Sinto que o illustre relator, vindo propor que se eliminassem estas palavras, viesse acrescentar outras que lhe dão quasi o mesmo sentido. Esta questão é importante, e é necessario fixar a attenção da camara. Se estas palavras não têem mais significação do que dizer de outra maneira o que se diz nas palavras anteriores, isto é, que fica revogado o decreto de 21 de dezembro, e por consequencia sem effeito as suas disposições, é uma redundancia, impropria da lei, e que não esclarece mais do que está esclarecido, porque desde que se diz = fica revogado aquelle decreto =, e claro que nenhuma das suas disposições podem ser observadas. Se estas palavras significam mais alguma cousa, porque eram transplantadas do projecto do governo, que era o effeito retroactivo; se significam que fica de nenhum effeito o que já se fez, nego á camara e ao poder legislativo ordinario, como hoje está constituido, o direito de tomar tal resolução, porque é contra a carta o dar effeito retroactivo ás leis. Nenhumas côrtes ordinarias o podem fazer, e eram necessarias côrtes extraordinarias para se declararem sem effeito as disposições do decreto, e como se não tivessem existido. Pergunto — os vencimentos que se estão pagando, que já se pagaram aos officiaes e diversas praças do exercito, em virtude do decreto de 21 de dezembro de 1863, hão de ser restituídos? Sim? Pois eu digo que é illegal e inconstitucional. A camara não tem faculdade para o legislar. Se se trata da significação de nome, de marechal de campo ou major general, digo que isto não tem importancia; mas se se trata do prejudicar direitos adquiridos em virtude do decreto de 21 de dezembro que têem força de lei, digo que a camara é incompetente para o fazer.

Portanto estimo que a commissão tivesse apresentado a alteração ao artigo, mas rogo-lhe que queira eliminar a substituição que fez, porque é inutil e póde deixar algumas duvidas, e não deve haver duvidas sobre o tornar de nenhum effeito e nullo o que estava legalmente decretado, O que nós sabemos, o que prova a discussão evidentemente, é que no ministerio da guerra, o que nas regiões do governo a situação a respeito de alguns negocios publicos é completamente cahotica; não se sabe quaes são os principios que regem, não se sabe a quem se deve prestar obediencia nem o que os ministros determinam que se deve observar. Nos sabemos que o governo não teve, nem tem força para suspender completamente o decreto da reforma do exercito, nem tambem para o fazer cumprir. Viu, imagine-se, que havia resistencias, cedeu a ellas, e cedeu de uma maneira impropria. Se o governo evita a execução de qualquer medida que suscite apprehensões, torna d'este modo impossivel toda a iniciativa de medidas importantes (apoiados).

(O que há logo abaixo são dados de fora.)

(* ===== verification/Report.v ===== *)
(** * Threads and the resource report (firmware/src/main.c)

    The ten threads of the firmware with their stacks, the Zephyr calls on
    them as an interface, and [vams_report_resources], the one report the
    health monitor prints when the firmware has been healthy for a second. *)

From stdpp Require Import strings.
From S2P Require Import Prelude Overload Platform Management Retained Event.
From S2P Require Import Scheduler Firmware.

Definition VAMS_WATCHDOG_TIMEOUT_MS : Z := 1000.
Definition VAMS_TASK_STACK_SIZE : Z := 1024.
Definition VAMS_COMMAND_STACK_SIZE : Z := 1536.
Definition VAMS_VALIDATOR_STACK_SIZE : Z := 2048.

(** ** Threads *)

Inductive vams_thread : Type :=
| vams_producer_thread | vams_monitor_thread | vams_mailbox_thread | vams_receiver_thread
| vams_validator_thread | vams_scheduler_thread | vams_recovery_thread
| vams_completion_thread | vams_health_thread | vams_event_thread.

#[export] Instance vams_thread_eq_dec : EqDecision vams_thread.
Proof. solve_decision. Defined.

(** The sizes given to [K_THREAD_STACK_DEFINE]. *)
Definition vams_stack_size (thread : vams_thread) : Z :=
  match thread with
  | vams_receiver_thread | vams_scheduler_thread | vams_recovery_thread
  | vams_completion_thread => VAMS_COMMAND_STACK_SIZE
  | vams_validator_thread => VAMS_VALIDATOR_STACK_SIZE
  | _ => VAMS_TASK_STACK_SIZE
  end.

(** What the firmware asks Zephyr about a thread; the laws are the documented
    results for a thread whose stack is instrumented. *)
Class Threads (W : Type) := {
  K_THREAD_STACK_SIZEOF : vams_thread -> Z;
  k_thread_stack_space_get : vams_thread -> W -> rc * Z;
  k_thread_name_set : vams_thread -> string -> rc;
}.

Class ThreadsLaws (W : Type) `{!Threads W} : Prop := {
  stack_sizeof t : vams_stack_size t <= K_THREAD_STACK_SIZEOF t <= U32_MAX;
  stack_space t (w : W) :
    (k_thread_stack_space_get t w).1 = rc_ok /\
    0 <= (k_thread_stack_space_get t w).2 <= K_THREAD_STACK_SIZEOF t;
  name_set t name : k_thread_name_set t name = rc_ok;
}.

(** The linker symbols [_image_ram_start] and [_image_ram_end] and the memory
    size of the board in KiB. *)
Record ram_image : Type := {
  image_ram_start : Z;
  image_ram_end : Z;
  CONFIG_SRAM_SIZE : Z;
}.

(** ** The report *)

Record resource_report : Type := {
  rp_static_sram : Z * Z;                        (* value, limit *)
  rp_pool_high : Z * nat;
  rp_validation_high : Z * nat;
  rp_ready_high : Z * nat;
  rp_running_high : Z * nat;
  rp_completion_high : Z * nat;
  rp_recovery_attempts : Z;
  rp_recovery_escalations : Z;
  rp_admission_defers : Z;
  rp_heartbeat_drops : Z;
  rp_queue_overloads : Z;
  rp_portal_stalls : Z;
  rp_event_drops : Z;
  rp_health_failures : Z;
  rp_stuck_task : Z;
  rp_stacks : list (vams_thread * Z * Z);        (* thread, used, capacity *)
  rp_watchdog_timeout_ms : Z;
  rp_watchdog_max_interval_ms : Z;
  rp_watchdog_margin_ms : Z;
}.

(** The threads in the order of the "Stacks:" line. *)
Definition reported_threads : list vams_thread :=
  [vams_producer_thread; vams_monitor_thread; vams_mailbox_thread; vams_receiver_thread;
   vams_validator_thread; vams_scheduler_thread; vams_recovery_thread; vams_completion_thread;
   vams_health_thread; vams_event_thread].

Definition watchdog_margin_ms (watchdog_max_interval_ms : Z) : Z :=
  if watchdog_max_interval_ms <? VAMS_WATCHDOG_TIMEOUT_MS
  then VAMS_WATCHDOG_TIMEOUT_MS - watchdog_max_interval_ms else 0.

Section Report.
Context {W : Type} {Q : Type -> Type} `{!Threads W}.
Context (image : ram_image).

Definition vams_stack_used (thread : vams_thread) (capacity : Z) (w : W) : result Z :=
  let '(status, unused) := k_thread_stack_space_get thread w in
  _ ← ASSERT_NO_MSG (rc_is_ok status);
  Ok (u32 (capacity - unused)).

Definition stack_entry (w : W) (thread : vams_thread) : result (vams_thread * Z * Z) :=
  used ← vams_stack_used thread (K_THREAD_STACK_SIZEOF thread) w;
  Ok (thread, used, K_THREAD_STACK_SIZEOF thread).

Definition vams_report_resources (watchdog_max_interval_ms : Z) (a : atomics)
    (env : log_env W Q) : result resource_report :=
  stacks ← mapM (stack_entry (le_world env)) reported_threads;
  Ok {| rp_static_sram :=
          (u32 (image_ram_end image - image_ram_start image), u32 (CONFIG_SRAM_SIZE image * 1024));
        rp_pool_high := (s32 (a command_pool_high_water), VAMS_COMMAND_POOL_SIZE);
        rp_validation_high := (s32 (a validation_queue_high_water), VAMS_COMMAND_POOL_SIZE);
        rp_ready_high := (s32 (a ready_queue_high_water), VAMS_COMMAND_POOL_SIZE);
        rp_running_high := (s32 (a running_queue_high_water), 1%nat);
        rp_completion_high := (s32 (a completion_queue_high_water), VAMS_COMMAND_POOL_SIZE);
        rp_recovery_attempts := s32 (a recovery_attempt_count);
        rp_recovery_escalations := s32 (a recovery_escalation_count);
        rp_admission_defers := u32 (a admission_defer_count);
        rp_heartbeat_drops := u32 (a heartbeat_drop_count);
        rp_queue_overloads := u32 (a queue_overload_count);
        rp_portal_stalls := u32 (a portal_stall_count);
        rp_event_drops := vams_event_drop_count env;
        rp_health_failures := u32 (a health_failure_count);
        rp_stuck_task := u32 (a health_stuck_task);
        rp_stacks := stacks;
        rp_watchdog_timeout_ms := VAMS_WATCHDOG_TIMEOUT_MS;
        rp_watchdog_max_interval_ms := watchdog_max_interval_ms;
        rp_watchdog_margin_ms := watchdog_margin_ms watchdog_max_interval_ms |}.

(** ** Lemmas *)

Context `{!ThreadsLaws W}.

Lemma mapM_Ok {A B} (f : A -> result B) (P : A -> B -> Prop) xs :
  (forall x, exists y, f x = Ok y /\ P x y) -> exists ys, mapM f xs = Ok ys /\ Forall2 P xs ys.
Proof.
  intros Hf. induction xs as [|x xs (ys & E & H)]; [by exists []; split; [|constructor]|].
  destruct (Hf x) as (y & Ey & Hy). exists (y :: ys). simpl. rewrite Ey. simpl. rewrite E.
  by split; [|constructor].
Qed.

(** No stack reports more bytes in use than it has. *)
Lemma stack_entry_ok (w : W) thread :
  exists entry, stack_entry w thread = Ok entry /\
    entry.1.1 = thread /\ 0 <= entry.1.2 <= entry.2.
Proof.
  unfold stack_entry, vams_stack_used.
  pose proof (stack_space thread w) as [Hs Hu]. pose proof (stack_sizeof thread) as Hc.
  destruct (k_thread_stack_space_get thread w) as [status unused]. cbn [fst snd] in *. subst status.
  eexists. split; [reflexivity|]. cbn [fst snd]. split; [done|].
  unfold u32. rewrite Z.mod_small; unfold U32_MAX in Hc; lia.
Qed.

(** The report is complete: no assertion fails, there is one stack entry per
    thread, each within its stack, and the printed margin and the longest pet
    interval account for the timeout unless it was exceeded. *)
Lemma report_ok watchdog_max_interval_ms (a : atomics) (env : log_env W Q) :
  exists r, vams_report_resources watchdog_max_interval_ms a env = Ok r /\
    Forall2 (fun thread entry => entry.1.1 = thread /\ 0 <= entry.1.2 <= entry.2)
      reported_threads (rp_stacks r) /\
    rp_watchdog_margin_ms r = Z.max 0 (VAMS_WATCHDOG_TIMEOUT_MS - watchdog_max_interval_ms).
Proof.
  destruct (mapM_Ok (stack_entry (le_world env)) _ reported_threads (stack_entry_ok (le_world env)))
    as (stacks & E & H).
  unfold vams_report_resources. rewrite E. eexists. split; [reflexivity|]. split; [exact H|].
  cbn [rp_watchdog_margin_ms]. unfold watchdog_margin_ms.
  destruct (Z.ltb_spec watchdog_max_interval_ms VAMS_WATCHDOG_TIMEOUT_MS); lia.
Qed.
End Report.

(** A platform whose stacks are all half used. *)
Definition sample_threads (W : Type) : Threads W := {|
  K_THREAD_STACK_SIZEOF := vams_stack_size;
  k_thread_stack_space_get t _ := (rc_ok, vams_stack_size t / 2);
  k_thread_name_set _ _ := rc_ok;
|}.

Lemma sample_threads_laws (W : Type) : @ThreadsLaws W (sample_threads W).
Proof.
  constructor; [intros []|intros [] w|done]; vm_compute; split_and!; congruence.
Qed.

Definition sample_image : ram_image :=
  {| image_ram_start := 0x80000000; image_ram_end := 0x80008000; CONFIG_SRAM_SIZE := 256 |}.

Não são só os arrozaes que dão um documento vivo da fraqueza do governo e do modo como se verga diante das apprehensões de que falla a illustre commissão de guerra (apoiados).

Que disse o governo a respeito da questão dós vinhos do Douro? (Apoiados.) O governo veiu á camara e disse que = aceitava as idéas e opiniões em que se baseava o projecto que era do já do dominio da camara, e que queria regular de uma maneira completa, e no sentido da liberdade, o negocio dos vinhos do Douro (apoiados). Mas o Douro agita-se, o Douro faz meetings, nascem as apprehensões e o governo retira immediatamente diante d'essas apprehensões a respeito dos vinhos, deixando a restricção do commercio, como retirou diante das apprehensões a respeito dos arrozaes, deixando dizimar as povoações (apoiados), como retirou diante das apprehensões suscitadas a respeito da reforma do exercito, creando e deixando subsistir o cahos no exercito (apoiados).

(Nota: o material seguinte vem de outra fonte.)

(** One loop body, with the report if this iteration printed it. *)
Definition vams_health_monitor (l : health_locals) (s : state)
    : result (option resource_report * health_locals * state) :=
  let s := v_sleep VAMS_HEARTBEAT_PERIOD_MS s in
  let '(now, s) := v_clock s in
  let uptime_ms := u64 now in
  let '(healthy, tracker) :=
    vams_health_tracker_update (hl_tracker l) (vams_health_epochs (v_atomics s)) in
  let s := v_update_atomics (fun a =>
             atomic_set health_stuck_task (ht_stuck_task tracker)
               (atomic_set health_failure_count (ht_failure_count tracker) a)) s in
  let stalled := negb healthy &&
                 negb (ht_failure_count tracker =? hl_reported_failure_count l) in
  s ← (if stalled then health_note tracker s else Ok s);
  let reported := if stalled then ht_failure_count tracker else hl_reported_failure_count l in
  let heartbeat := if healthy then u32 (hl_heartbeat l + 1) else hl_heartbeat l in
  s ← (if healthy then health_publish heartbeat uptime_ms s else Ok s);
  s ← (if health_withhold && negb (hl_expiry_announced l) then
         v_emit VAMS_EVENT_WATCHDOG_WITHHELD 0 command_generation 0 0 0 0 s
       else Ok s);
  let pet := negb health_withhold &&
             (healthy && (v_atomics s overload_reset_requested =? 0)) in
  s ← (if pet then health_pet s else Ok s);
  let pet_interval_ms := u64 (uptime_ms - hl_last_pet_ms l) in
  let max_interval :=
    if pet && (hl_watchdog_max_interval_ms l <? pet_interval_ms) then pet_interval_ms
    else hl_watchdog_max_interval_ms l in
  report ← (if negb (hl_resources_reported l) && (4 <=? heartbeat) then
              r ← vams_report_resources image max_interval (v_atomics s) (v_env s); Ok (Some r)
            else Ok None);
  Ok (report,
      {| hl_tracker := tracker; hl_heartbeat := heartbeat;
         hl_reported_failure_count := reported;
         hl_expiry_announced := hl_expiry_announced l || health_withhold;
         hl_resources_reported := hl_resources_reported l || (4 <=? heartbeat);
         hl_last_pet_ms := if pet then uptime_ms else hl_last_pet_ms l;
         hl_watchdog_max_interval_ms := max_interval |}, s).

(** ** Lemmas *)

(** What committing the crash record and logging leave alone. *)
Section Frame.
Context {A : Type} (obs : W -> A).
Context (obs_write : forall v a w,
  dev_base management + VAMS_CONTROL_RETENTION_BASE <= a -> obs (sys_write32 v a w) = obs w).

Lemma commit_frame r r' (w w' : W) :
  vams_retained_commit management r w = Ok (r', w') -> obs w' = obs w.
Proof using obs_write.
  unfold vams_retained_commit. intros E. apply result_bind_ok in E as (w1 & E & [= _ <-]).
  by apply (retention_write_frame management obs obs_write) in E.
Qed.

Lemma v_emit_frame id cid g a0 a1 a2 v (s s' : state) :
  (forall w, obs (k_uptime_get w).2 = obs w) ->
  v_emit id cid g a0 a1 a2 v s = Ok s' -> obs (le_world (v_env s')) = obs (le_world (v_env s)).
Proof using obs_write.
  unfold v_emit, vams_event_emit, vams_retained_note_event. intros Hu.
  rewrite <-(Hu (le_world (v_env s))). destruct (k_uptime_get _) as [now w]. cbn [snd]. intros E.
  apply result_bind_ok in E as (env & E & [= <-]). apply result_bind_ok in E as ([r w'] & E & E').
  destruct (_ <? _)%nat; [|done]. apply commit_frame in E.
  destruct (k_msgq_put _ _) as [status q]. by injection E' as <-.
Qed.
End Frame.

Context `{!MsgqLaws Q, !ThreadsLaws W, !Watchdog W, !WatchdogLaws W management}.

Definition pets (s : state) : Z := watchdog_pets (le_world (v_env s)).

Lemma pets_window v a (w : W) :
  dev_base management + VAMS_CONTROL_RETENTION_BASE <= a ->
  watchdog_pets (sys_write32 v a w) = watchdog_pets w.
Proof. unfold VAMS_CONTROL_RETENTION_BASE. intros. apply pets_write_other. lia. Qed.

Lemma v_emit_ok id cid g a0 a1 a2 v (s : state) :
  log_ok (v_env s) -> is_u16 id -> is_u32 cid -> is_u32 g ->
  exists env', v_emit id cid g a0 a1 a2 v s = Ok (v_set_env env' s) /\ log_ok env'.
Proof.
  intros. unfold v_emit.
  destruct (emit_ok management id cid g a0 a1 a2 v (v_env s)) as (env' & E & Hl); [done..|].
  rewrite E. by exists env'.
Qed.

Lemma first_stuck_range limit ss index :
  0 <= index -> 0 <= first_stuck index limit ss <= index + Z.of_nat (length ss).
Proof.
  revert index. induction ss as [|x ss IH]; intros index Hi; cbn [first_stuck length];
    [unfold VAMS_HEALTH_TASK_NONE; lia|].
  destruct (_ && _); [lia|]. specialize (IH (index + 1) ltac:(lia)). lia.
Qed.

Mas não é só isto, não pára aqui; o governo veiu á camara com uma proposta para ampliar o principio da desamortisação, consignado na lei de 4 de abril de 1861, ás misericordias, camaras municipaes, confrarias, irmandades, hospitaes e outros estabelecimentos pios e de beneficencia, mandou-se até declarar na praça de Londres que esta medida já estava em execução; mas que aconteceu? O povo do Minho não gostou d'esta medida, agita-se, nascem as apprehensões, o governo trepida, recua e desapparece a medida (apoiados). Que vimos nós mais? Vimos o governo vir á camara e dizer: «Quero fazer uma reforma economica, quero diminuir os direitos sobre os generos de primeira necessidade, por exemplo, sobre o assucar, quero fazer uma transformação no systema dos impostos, quero até fazer d'isto a minha gloria»; mas que aconteceu? O paiz não gosta, agita-se e inquieta-se, nascem as apprehensões e desapparece o projecto do ministro (apoiados). E no fim de tudo apprehensões, sempre apprehensões (apoiados); fraqueza, sempre fraqueza (apoiados).

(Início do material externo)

(* ===== verification/DriverApi.v ===== *)
(** * File operations of the Linux PCI driver (kernel/vams_pci.c)

    [open], [release], [poll] and the ioctls.  An ioctl that blocks, or that
    goes on after dropping into the device, is given in two halves, the point
    between them being where interrupts and other callers may run
    (DriverSystem.v).  The user's argument is [None] when [copy_from_user]
    faults; an output is [Some] when [copy_to_user] delivered it. *)

From S2P Require Import Prelude Abi Linux DriverState Driver.

(** ** The user API (kernel/include/uapi/linux/vams.h) *)

Record vams_ioc_info : Type := {
  ii_size : Z; ii_version : Z; ii_hw_if_version : Z; ii_fw_version : Z;
  ii_capabilities : Z; ii_queue_depth : Z; ii_reset_generation : Z; ii_reserved : Z;
}.

Record vams_ioc_nop : Type := {
  in_size : Z; in_version : Z; in_flags : Z; in_timeout_ms : Z; in_user_cookie : Z;
  in_command_id : Z; in_status : Z; in_error_code : Z; in_bytes_processed : Z;
  in_result_crc : Z; in_device_timestamp : Z; in_reserved : Z;
}.

Record vams_ioc_buffer_register : Type := {
  ir_size : Z; ir_version : Z; ir_flags : Z; ir_handle : Z; ir_user_address : Z;
  ir_length : Z; ir_reserved : Z;
}.

Record vams_ioc_buffer_unregister : Type := {
  iu_size : Z; iu_version : Z; iu_handle : Z; iu_flags : Z; iu_reserved : Z;
}.

Record vams_ioc_submit : Type := {
  is_size : Z; is_version : Z; is_opcode : Z; is_flags : Z; is_source_handle : Z;
  is_destination_handle : Z; is_length : Z; is_timeout_ms : Z; is_source_offset : Z;
  is_destination_offset : Z; is_user_cookie : Z; is_expected_crc : Z; is_command_id : Z;
}.

Record vams_ioc_wait : Type := {
  iw_size : Z; iw_version : Z; iw_command_id : Z; iw_flags : Z; iw_timeout_ms : Z;
  iw_driver_status : Z; iw_status : Z; iw_error_code : Z; iw_bytes_processed : Z;
  iw_result_crc : Z; iw_reserved0 : Z; iw_user_cookie : Z; iw_device_timestamp : Z;
  iw_reserved1 : Z;
}.

Definition sizeof_info : Z := 32.
Definition sizeof_nop : Z := 56.
Definition sizeof_buffer_register : Z := 40.
Definition sizeof_buffer_unregister : Z := 24.
Definition sizeof_submit : Z := 64.
Definition sizeof_wait : Z := 64.

Definition check_add_overflow (a b : Z) : bool := U64_MAX <? a + b.

Section Api.
Context {W : Type} `{!Kernel W}.

(** ** Open and release *)

Definition new_file : vams_file :=
  {| vf_refs := 1; vf_mappings := ∅; vf_requests := ∅; vf_completed_requests := 0;
     vf_closing := false |}.

(** The address of the new file, or the error. *)
Definition vams_open : K W (rc + nat) :=
  ok ← in_world alloc_ok;
  if negb ok then mret (inl (rc_err ENOMEM)) else
  d ← read_device;
  if vd_removing d then mret (inl (rc_err ENODEV)) else
  _ ← device_get;
  f ← gets (fun s => fresh (dom (k_files s)));
  _ ← modify (fun s => set_k_files (<[f := new_file]> (k_files s)) s);
  mret (inr f).

(** [xa_for_each(&vfile->requests, ...) { xa_erase; vams_request_put }] *)
Fixpoint release_requests (f : nat) (indices : list Z) : K W unit :=
  match indices with
  | [] => mret tt
  | index :: indices' =>
      request ← owner_erase f index;
      _ ← from_option vams_request_put (mret tt) request;
      release_requests f indices'
  end.

Definition mapping_erase (f : nat) (handle : Z) : K W (option nat) :=
  vf ← read_file f;
  let '(mapping, mappings) := xa_erase (vf_mappings vf) handle in
  _ ← update_file f (set_vf_mappings mappings);
  mret mapping.

Fixpoint release_mappings (f : nat) (indices : list Z) : K W unit :=
  match indices with
  | [] => mret tt
  | index :: indices' =>
      mapping ← mapping_erase f index;
      _ ← vams_mapping_put mapping;
      release_mappings f indices'
  end.

Definition vams_release (f : nat) : K W unit :=
  _ ← update_file f (set_vf_closing true);
  vf ← read_file f;
  _ ← release_requests f (xa_indices (vf_requests vf));
  vf ← read_file f;
  _ ← release_mappings f (xa_indices (vf_mappings vf));
  file_put f.

(** ** Registered buffers *)

Definition vams_mapping_direction (flags : Z) : dma_data_direction :=
  if flags =? VAMS_BUFFER_READ then DMA_TO_DEVICE
  else if flags =? VAMS_BUFFER_WRITE then DMA_FROM_DEVICE
  else DMA_BIDIRECTIONAL.

Definition PAGE_SHIFT : Z := 12.
Definition PAGE_MASK : Z := Z.lnot 4095.
Definition FOLL_WRITE : Z := 0x01.
Definition FOLL_LONGTERM : Z := 0x100.

Definition register_args_bad (input : vams_ioc_buffer_register) : bool :=
  negb (ir_size input =? sizeof_buffer_register) ||
  negb (ir_version input =? VAMS_UAPI_VERSION) || negb (ir_handle input =? 0) ||
  (ir_flags input =? 0) || has_bits (ir_flags input) (U32_MAX - VAMS_BUFFER_FLAGS) ||
  (ir_length input =? 0) || (VAMS_MAX_TRANSFER <? ir_length input) ||
  negb (ir_reserved input =? 0) || (U64_MAX <? ir_user_address input) ||
  (U64_MAX <? ir_length input).

Definition with_handle (handle : Z) (i : vams_ioc_buffer_register) : vams_ioc_buffer_register :=
  {| ir_size := ir_size i; ir_version := ir_version i; ir_flags := ir_flags i;
     ir_handle := handle; ir_user_address := ir_user_address i; ir_length := ir_length i;
     ir_reserved := ir_reserved i |}.

(** The undo steps of the error labels. *)
Definition undo_map : K W unit := modify (fun s => set_k_dma_maps (k_dma_maps s - 1) s).
Definition undo_sg : K W unit := modify (fun s => set_k_sg_tables (k_sg_tables s - 1) s).
Definition undo_pin (n : Z) : K W unit := modify (fun s => set_k_pinned (k_pinned s - n) s).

Quando veiu aos bancos do poder esta administração, chegou aquelles logares (apontando para as cadeiras dos ministros), e disse: «Vamos matar a reacção». (Apoiados). A reacção estava symbolisada na questão do ensino, a questão do ensino foi apresentada n'esta casa pelos Srs. ministros como principio salvador, e como principio salvador que devia esmagar por uma vez todas as cabeças d'essa hydra terrivel que ameaçava subverter a ordem publica (apoiados). O respectivo projecto foi aqui discutido e resolvido, passou para a camara dos dignos pares; que aconteceu? Nasceram apprehensões da parte de alguns cavalheiros que apoiavam o governo, pedra em cima, e viva a reacção! (Apoiados.) Os srs. ministros nem ao menos pediram, uma vez só que fosse, que as commissões dessem o seu parecer, e portanto a discussão sobre aquelle malfadado, projecto, a respeito do qual se tinham feito promessas e declarações muito solemnes, não se concluiu nem appareceu mais (apoiados).

Esta fraqueza successiva e continuada da parte do governo, põe em perigo a liberdade e destroe o principio do prestigio da auctoridade, prestigio que se deve manter, e que eu deploro ver desapparecer de momento a momento (apoiados). Esta fraqueza obriga o governo a não attender a nenhum objecto ou reforma de alcance, porque pára diante da mais pequena resistencia, retira diante das mais breves apprehensões; esta fraqueza revela mais que nenhuma outra cousa a sua falsa situação politica (apoiados).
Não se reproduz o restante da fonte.